» **Records for this task**:
(** * CloakBet: the card duel contract, its draw engine and its comparator

    A shallow embedding of the Solidity contract [CloakBet].  Encrypted
    integers are modelled by their plaintexts: [euint8] and [euint64] are
    [Z] with the wrap-around of their width written out, [ebool] is [bool],
    and a handle never assigned is the zero plaintext (an absent result for
    [p0Wins]).  The random value that [FHE.randEuint8(64)] returns is an
    explicit argument.  Storage mappings are finite maps read with a zero
    default; a revert is an [Err] result and leaves the storage as it was.
    Access grants ([FHE.allow], [FHE.allowThis],
    [FHE.makePubliclyDecryptable]) and events change no value that the
    contract reads back, and are left out. *)

From Stdlib Require Import ZArith Bool List Lia.
From Stdlib Require String.
From stdpp Require Import base numbers option list gmap.

Local Open Scope Z_scope.

(** ** Plaintext meaning of the encrypted-integer operations *)

Module FHE.

Definition wrap8 (x : Z) : Z := x mod 2 ^ 8.
Definition wrap64 (x : Z) : Z := x mod 2 ^ 64.

Definition asEuint8 (v : Z) : Z := wrap8 v.
Definition asEuint64 (v : Z) : Z := wrap64 v.

(** 8-bit operations. *)
Definition add8 (a b : Z) : Z := wrap8 (a + b).
Definition and8 (a b : Z) : Z := Z.land a b.
Definition rem8 (a b : Z) : Z := a mod b.
Definition div8 (a b : Z) : Z := a / b.

(** 64-bit operations; a shift or rotation amount is taken modulo the
    width of the shifted operand. *)
Definition and64 (a b : Z) : Z := Z.land a b.
Definition or64 (a b : Z) : Z := Z.lor a b.
Definition shl64 (a b : Z) : Z := wrap64 (Z.shiftl a (b mod 64)).
Definition shr64 (a b : Z) : Z := Z.shiftr a (b mod 64).
Definition rotr64 (a b : Z) : Z :=
  let s := b mod 64 in
  wrap64 (Z.lor (Z.shiftr a s) (Z.shiftl a (64 - s))).

(** Comparisons and booleans. *)
Definition eq (a b : Z) : bool := a =? b.
Definition gt (a b : Z) : bool := b <? a.
Definition and_ (a b : bool) : bool := a && b.
Definition or_ (a b : bool) : bool := a || b.
Definition select {A : Type} (c : bool) (a b : A) : A := if c then a else b.

End FHE.

(** ** Constants of the contract *)

Definition HAND_SIZE : Z := 6.
Definition DECK_SIZE : Z := 52.
Definition RANKS : Z := 13.
Definition _DUMMY_USED_MASK : Z := 0xFFF0000000000000.
Lemma rstrip_head (s : string) (c : ascii) (kept : string) :
  rstrip s = String c kept → ∃ rest, s = String c rest.
Proof.
  destruct s as [|a s]; simpl; [done|].
  destruct (rstrip s); [destruct (isspace a)|]; intros [= -> _]; eauto; done.
Qed.

Lemma strip_idem (s : string) : strip (strip s) = strip s.
Proof.
  unfold strip. set (u := lstrip s).
  assert (Hl : lstrip (rstrip u) = rstrip u).
  { destruct (rstrip u) as [|c kept] eqn:Hk; [done|].
    destruct (rstrip_head _ _ _ Hk) as [rest Hu].
    apply lstrip_head in Hu. simpl. by rewrite Hu. }
  by rewrite Hl, rstrip_idem.
Qed.

Lemma chars_append (a b : string) :
  list_ascii_of_string (a +:+ b)
  = (list_ascii_of_string a ++ list_ascii_of_string b)%list.
Proof. induction a as [|c a IH]; simpl; [done|]. by rewrite IH. Qed.

Lemma strip_chars (s : string) (c : ascii) :
  c ∈ list_ascii_of_string (strip s) → c ∈ list_ascii_of_string s.
Proof.
  destruct (strip_both s) as (pre & suf & Hs & _). intros Hc.
  rewrite Hs, !chars_append, !elem_of_app. auto.
Qed.

Lemma split_whole (sep : ascii) (s : string) :
  sep ∉ list_ascii_of_string s → split sep s = [s].
Proof.
  induction s as [|c s IH]; simpl; [done|].
  rewrite not_elem_of_cons. intros [Hne Hs].
  assert (Ascii.eqb c sep = false) as -> by (apply Ascii.eqb_neq; congruence).
  by rewrite (IH Hs).
Qed.

Lemma split_append (sep : ascii) (piece rest : string) :
  sep ∉ list_ascii_of_string piece →
  split sep (piece +:+ String sep rest) = piece :: split sep rest.
Proof.
  induction piece as [|c piece IH]; simpl.
  - intros _. by rewrite Ascii.eqb_refl.
  - rewrite not_elem_of_cons. intros [Hne Hs].
    assert (Ascii.eqb c sep = false) as -> by (apply Ascii.eqb_neq; congruence).
    by rewrite (IH Hs).
Qed.

(** Splitting what was joined gives the pieces back. *)
Lemma split_concat (sep : ascii) (pieces : list string) :
  Forall (fun piece => sep ∉ list_ascii_of_string piece) pieces →
  pieces ≠ [] →
  split sep (String.concat (String sep EmptyString) pieces) = pieces.
Proof.
  induction pieces as [|p pieces IH]; [done|]. intros Hall _.
  apply Forall_cons in Hall as [Hp Hrest].
  destruct pieces as [|q pieces]; simpl.
  - by apply split_whole.
  - change (String sep EmptyString +:+ ?x) with (String sep x).
    rewrite split_append by done. f_equal. by apply IH.
Qed.

Lemma split_strip_piece (sep : ascii) (s piece : string) :
  piece ∈ split_strip sep s →
  piece ≠ "" ∧ strip piece = piece ∧ sep ∉ list_ascii_of_string piece.
Proof.
  intros Hin. apply split_strip_pieces in Hin as [Hne (raw & Hraw & ->)].
  split; [done|]. split; [apply strip_idem|].
  intros Hsep. apply strip_chars in Hsep.
  pose proof (split_pieces sep s) as Hall. rewrite Forall_forall in Hall.
  by apply (Hall raw Hraw).
Qed.

(** X26.  The pieces that a recipe keeps of a string: none is empty, none
    starts or ends with white space, none holds the separator. *)
Theorem split_strip_clean (sep : ascii) (s piece : string) :
  piece ∈ split_strip sep s →
  piece ≠ "" ∧ strip piece = piece ∧ sep ∉ list_ascii_of_string piece.
Proof. apply split_strip_piece. Qed.

(** X27.  A list that the normalization produced, joined with the separator
    and submitted again as a string, is normalized to the same list. *)
Theorem split_strip_again (sep : ascii) (s : string) :
  split_strip sep (String.concat (String sep EmptyString) (split_strip sep s))
  = split_strip sep s.
Proof.
  set (pieces := split_strip sep s).
  assert (Hclean : ∀ piece, piece ∈ pieces →
            piece ≠ "" ∧ strip piece = piece ∧ sep ∉ list_ascii_of_string piece).
  { intros piece. apply split_strip_piece. }
  destruct pieces as [|p more] eqn:Hp; [done|].
  unfold split_strip at 1. rewrite split_concat.
  - assert (Hmap : ∀ l : list string,
              (∀ x, x ∈ l → x ≠ "" ∧ strip x = x ∧ sep ∉ list_ascii_of_string x) →
              List.filter (fun piece => negb (String.eqb piece "")) (List.map strip l) = l).
    { induction l as [|x l IH]; intros Hl; simpl; [done|].
      destruct (Hl x) as (Hne & -> & _); [left|].
      apply String.eqb_neq in Hne as ->. simpl. f_equal.
      apply IH. intros y Hy. apply Hl. by right. }
    by apply Hmap.
  - apply Forall_forall. intros x Hx. by apply Hclean.
  - done.
Qed.

(** ** Deleting, and the ids that remain *)

(** X24.  An administrator deletes an existing blog or recipe: the other items
    and every user's recent views stay as they are, entries for the
    deleted item included; the item is then not found by the single-item
    route, whatever the session, and a second deletion is answered 404 and
    changes nothing. *)
Theorem delete_removes (id : string) (req later : request) (w : world) :
  admin_session (session w) →
  (∀ doc, blogs (db w) !! id = Some doc →
     let w' := (delete_blog id req w).2 in
     (delete_blog id req w).1 = succeeded "Blog deleted successfully"
     ∧ blogs (db w') = delete id (blogs (db w))
     ∧ users (db w') = users (db w)
     ∧ (∀ s : session_state,
          get_single_blog id later (World s (db w'))
          = (failure "Blog not found" 404, World s (db w')))
     ∧ delete_blog id later w' = (failure "Blog not found" 404, w'))
  ∧ (∀ doc, recipes (db w) !! id = Some doc →
     let w' := (delete_recipe id req w).2 in
     (delete_recipe id req w).1 = succeeded "Recipe deleted successfully"
     ∧ recipes (db w') = delete id (recipes (db w))
     ∧ users (db w') = users (db w)
     ∧ (∀ s : session_state,
          get_single_recipe id later (World s (db w'))
          = (failure "Recipe not found" 404, World s (db w')))
     ∧ delete_recipe id later w' = (failure "Recipe not found" 404, w')).
Proof.
  intros Hadmin. split; intros doc Hdoc.
  - by apply (delete_blog_removes id req later w doc).
  - by apply (delete_recipe_removes id req later w doc).
Qed.

(** X25.  Whatever the request and the session: an update leaves the set of
    ids of the blogs, and of the recipes, as it is (it never creates an
    item), a deletion removes at most the id it names, and a creation adds
    at most the id that the store picked. *)
Theorem item_ids (id : string) (req : request) (w : world) :
  (dom (blogs (db (update_blog id req w).2)) = dom (blogs (db w))
   ∧ (dom (blogs (db (delete_blog id req w).2)) = dom (blogs (db w))
      ∨ dom (blogs (db (delete_blog id req w).2)) = dom (blogs (db w)) ∖ {[id]})
   ∧ (dom (blogs (db (create_blog req w).2)) = dom (blogs (db w))
      ∨ dom (blogs (db (create_blog req w).2)) = {[auto_id req]} ∪ dom (blogs (db w))))
  ∧ (dom (recipes (db (update_recipe id req w).2)) = dom (recipes (db w))
     ∧ (dom (recipes (db (delete_recipe id req w).2)) = dom (recipes (db w))
        ∨ dom (recipes (db (delete_recipe id req w).2)) = dom (recipes (db w)) ∖ {[id]})
     ∧ (dom (recipes (db (create_recipe req w).2)) = dom (recipes (db w))
        ∨ dom (recipes (db (create_recipe req w).2))
          = {[auto_id req]} ∪ dom (recipes (db w)))).
Proof. split; [apply blog_ids|apply recipe_ids]. Qed.

(** ** The order of the public listing *)


End App.

(** * The theorems at concrete inputs *)

#[local] Existing Instance example_platform.



Example record_sequence_result :
  views_of (record_all [view_b1 "Stretching"; view_r1; view_b1 "Stretching, revised"]
              "ada" empty_database).2 "ada"
  = [view_b1 "Stretching, revised"; view_r1].
Proof. vm_compute. reflexivity. Qed.

(** Recording 51 distinct items leaves the 50 most recent; the first one
    recorded is evicted. *)
Example record_51_evicts_oldest :
  List.map (fun v => get v "id")
    (views_of (record_all (List.map view_numbered (seq 0 51)) "ada" empty_database).2 "ada")
  = List.map (fun n => VStr (pretty n)) (rev (seq 1 50)).
Proof. vm_compute. reflexivity. Qed.


Lemma login_required_decides_witness :
  Some "admin" ≠ Some ""
  ∧ login_required (Some "admin") (join_group "g1") (request_with []) example_world
    = gate_answer (spec_authorization_check (Some "admin") (session example_world))
        (join_group "g1") (request_with []) example_world
  ∧ ∀ (uid : string) (mail : option value) (st : database),
      login_required (Some "user") (join_group "g1") (request_with [])
        (World (Session (Some uid) (Some (VStr "admin")) mail) st)
      = (Plain "Unauthorized" 403,
         World (Session (Some uid) (Some (VStr "admin")) mail) st).
Proof.
  assert (H1 : Some "admin" ≠ Some "") by discriminate.
  split; [exact H1|].
  exact (login_required_decides (Some "admin") (join_group "g1") (request_with [])
           example_world H1).
Defined.

Lemma session_login_verified_witness :
  let req := request_with [("idToken", VStr "token-of-ada")] in
  let data : dict := list_to_map [("idToken", VStr "token-of-ada")] in
  let w := World no_session example_database in
  given (json req) = Some data
  ∧ truthy (get data "idToken") = true
  ∧ verify_id_token (Platform := example_platform) (get data "idToken") = Returned "ada"
  ∧ (users (db w) !! "ada" = None →
       session_login (H := example_platform) req w
       = (Jsonify [("error", JValue (VStr "User not found"))] 400, w))
  ∧ (∀ doc : user_doc, users (db w) !! "ada" = Some doc →
       (session_login (H := example_platform) req w).1
       = Jsonify [("success", JValue (VBool true))] 200
       ∧ session (session_login (H := example_platform) req w).2
         = Session (Some "ada")
                   (Some (default (VStr "user") (role doc)))
                   (Some (default VNone (email doc)))
       ∧ db (session_login (H := example_platform) req w).2 = db w).
Proof.
  intros req data w.
  assert (H1 : given (json req) = Some data) by reflexivity.
  assert (H2 : truthy (get data "idToken") = true) by reflexivity.
  assert (H3 : verify_id_token (Platform := example_platform) (get data "idToken")
               = Returned "ada") by reflexivity.
  split; [exact H1|]. split; [exact H2|]. split; [exact H3|].
  exact (session_login_verified (H := example_platform) req w data "ada" H1 H2 H3).
Defined.

Lemma create_blog_validation_witness :
  let req := request_with [("title", VStr "Core work"); ("shortDesc", VStr "Planks");
                           ("status", VStr "draft")] in
  "content" ∈ required_fields
  ∧ (default ∅ (json req) !! "content" = None
     ∨ (∃ v, default ∅ (json req) !! "content" = Some v ∧ truthy v = false))
  ∧ (create_blog req example_world).2 = example_world
  ∧ (admin_session (session example_world) →
     ∃ msg, (create_blog req example_world).1 = failure msg 400
       ∧ (msg = "No data provided"
          ∨ ∃ f, f ∈ required_fields ∧ msg = "Missing required field: " +:+ f)).
Proof.
  intros req.
  assert (H1 : "content" ∈ required_fields) by (by apply is_listed).
  assert (H2 : default ∅ (json req) !! "content" = None
               ∨ (∃ v, default ∅ (json req) !! "content" = Some v ∧ truthy v = false))
    by (left; reflexivity).
  split; [exact H1|]. split; [exact H2|].
  exact (create_blog_validation req example_world "content" H1 H2).
Defined.

Example create_blog_without_content :
  create_blog (request_with [("title", VStr "Core work"); ("shortDesc", VStr "Planks");
                             ("status", VStr "draft")]) example_world
  = (failure "Missing required field: content" 400, example_world).
Proof. vm_compute. reflexivity. Qed.

Lemma join_group_membership_witness :
  s_uid (session example_world) = Some "ada"
  ∧ is_Some (groups (db example_world) !! "g1")
  ∧ members_of (db example_world) "g1" !! "ada" = None
  ∧ (join_group "g1" (request_with []) example_world).1
    = succeeded "Joined group successfully"
  ∧ member_count (db (join_group "g1" (request_with []) example_world).2) "g1"
    = S (member_count (db example_world) "g1")
  ∧ ∀ again : request,
      join_group "g1" again (join_group "g1" (request_with []) example_world).2
      = (failure "Already a member" 400,
         (join_group "g1" (request_with []) example_world).2).
Proof.
  assert (H1 : s_uid (session example_world) = Some "ada") by reflexivity.
  assert (H2 : is_Some (groups (db example_world) !! "g1")) by (by eexists).
  assert (H3 : members_of (db example_world) "g1" !! "ada" = None) by reflexivity.
  split; [exact H1|]. split; [exact H2|]. split; [exact H3|].
  destruct (join_group_membership "g1" (request_with []) example_world "ada" H1)
    as (_ & _ & Hjoin).
  destruct (Hjoin H2 H3) as (Hok & _ & Hcount & _ & Hagain).
  split; [exact Hok|]. split; [exact Hcount|]. exact Hagain.
Defined.
Lemma np_randint_ok low high bounds w :
  broadcast2 pair low high = Ok bounds ->
  Forall (fun p => fst p < snd p) bounds ->
  exists vs w',
    np_randint low high w = (Ok vs, w')
    /\ Forall2 (fun p v => fst p <= v < snd p) bounds vs
    /\ py_random w' = py_random w.
Proof.
  intros Hb Hall. unfold np_randint. rewrite lift_bind, Hb.
  replace (existsb _ bounds) with false.
  - apply traverse_draws, Hall.
  - symmetry. apply not_true_is_false. intros E.
    apply existsb_exists in E as (p & Hin & Hp).
    rewrite Forall_forall in Hall. apply list_elem_of_In, Hall in Hin. lia.
Qed.

Lemma np_randint_hit low high bounds vs g :
  broadcast2 pair low high = Ok bounds ->
  Forall2 (fun p v => fst p <= v < snd p) bounds vs ->
  fst (np_randint low high {| py_random := g; np_random := raws_for bounds vs |})
  = Ok vs.
Proof.
  intros Hb Hall. unfold np_randint. rewrite lift_bind, Hb.
  replace (existsb _ bounds) with false.
  - apply traverse_draws_hit, Hall.
  - symmetry. apply not_true_is_false. intros E.
    apply existsb_exists in E as (p & Hin & Hp).
    apply list_elem_of_In, list_elem_of_lookup_1 in Hin as [i Hi].
    destruct (Forall2_lookup_l _ _ _ _ _ Hall Hi) as (v & _ & Hv). lia.
Qed.

Lemma random_bounds_lookup img_shape crop_shape i s t :
  img_shape !! i = Some s -> crop_shape !! i = Some t ->
  random_bounds img_shape crop_shape !! i = Some (0, Z.max 1 (s - t)).
Proof.
  intros Hs Ht. unfold random_bounds.
  rewrite !list_lookup_fmap, lookup_zip_with, Hs. simpl. rewrite Ht. reflexivity.
Qed.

» **Exercise prompt**: Copy the lines above exactly. Start with the line containing "with a zero", end with the line containing "contract reads back, and are left out. *)", and include both.

» **Output for this exercise**:
    explicit argument.  Storage mappings are finite maps read with a zero
    default; a revert is an [Err] result and leaves the storage as it was.
    Access grants ([FHE.allow], [FHE.allowThis],
    [FHE.makePubliclyDecryptable]) and events change no value that the
    contract reads back, and are left out. *)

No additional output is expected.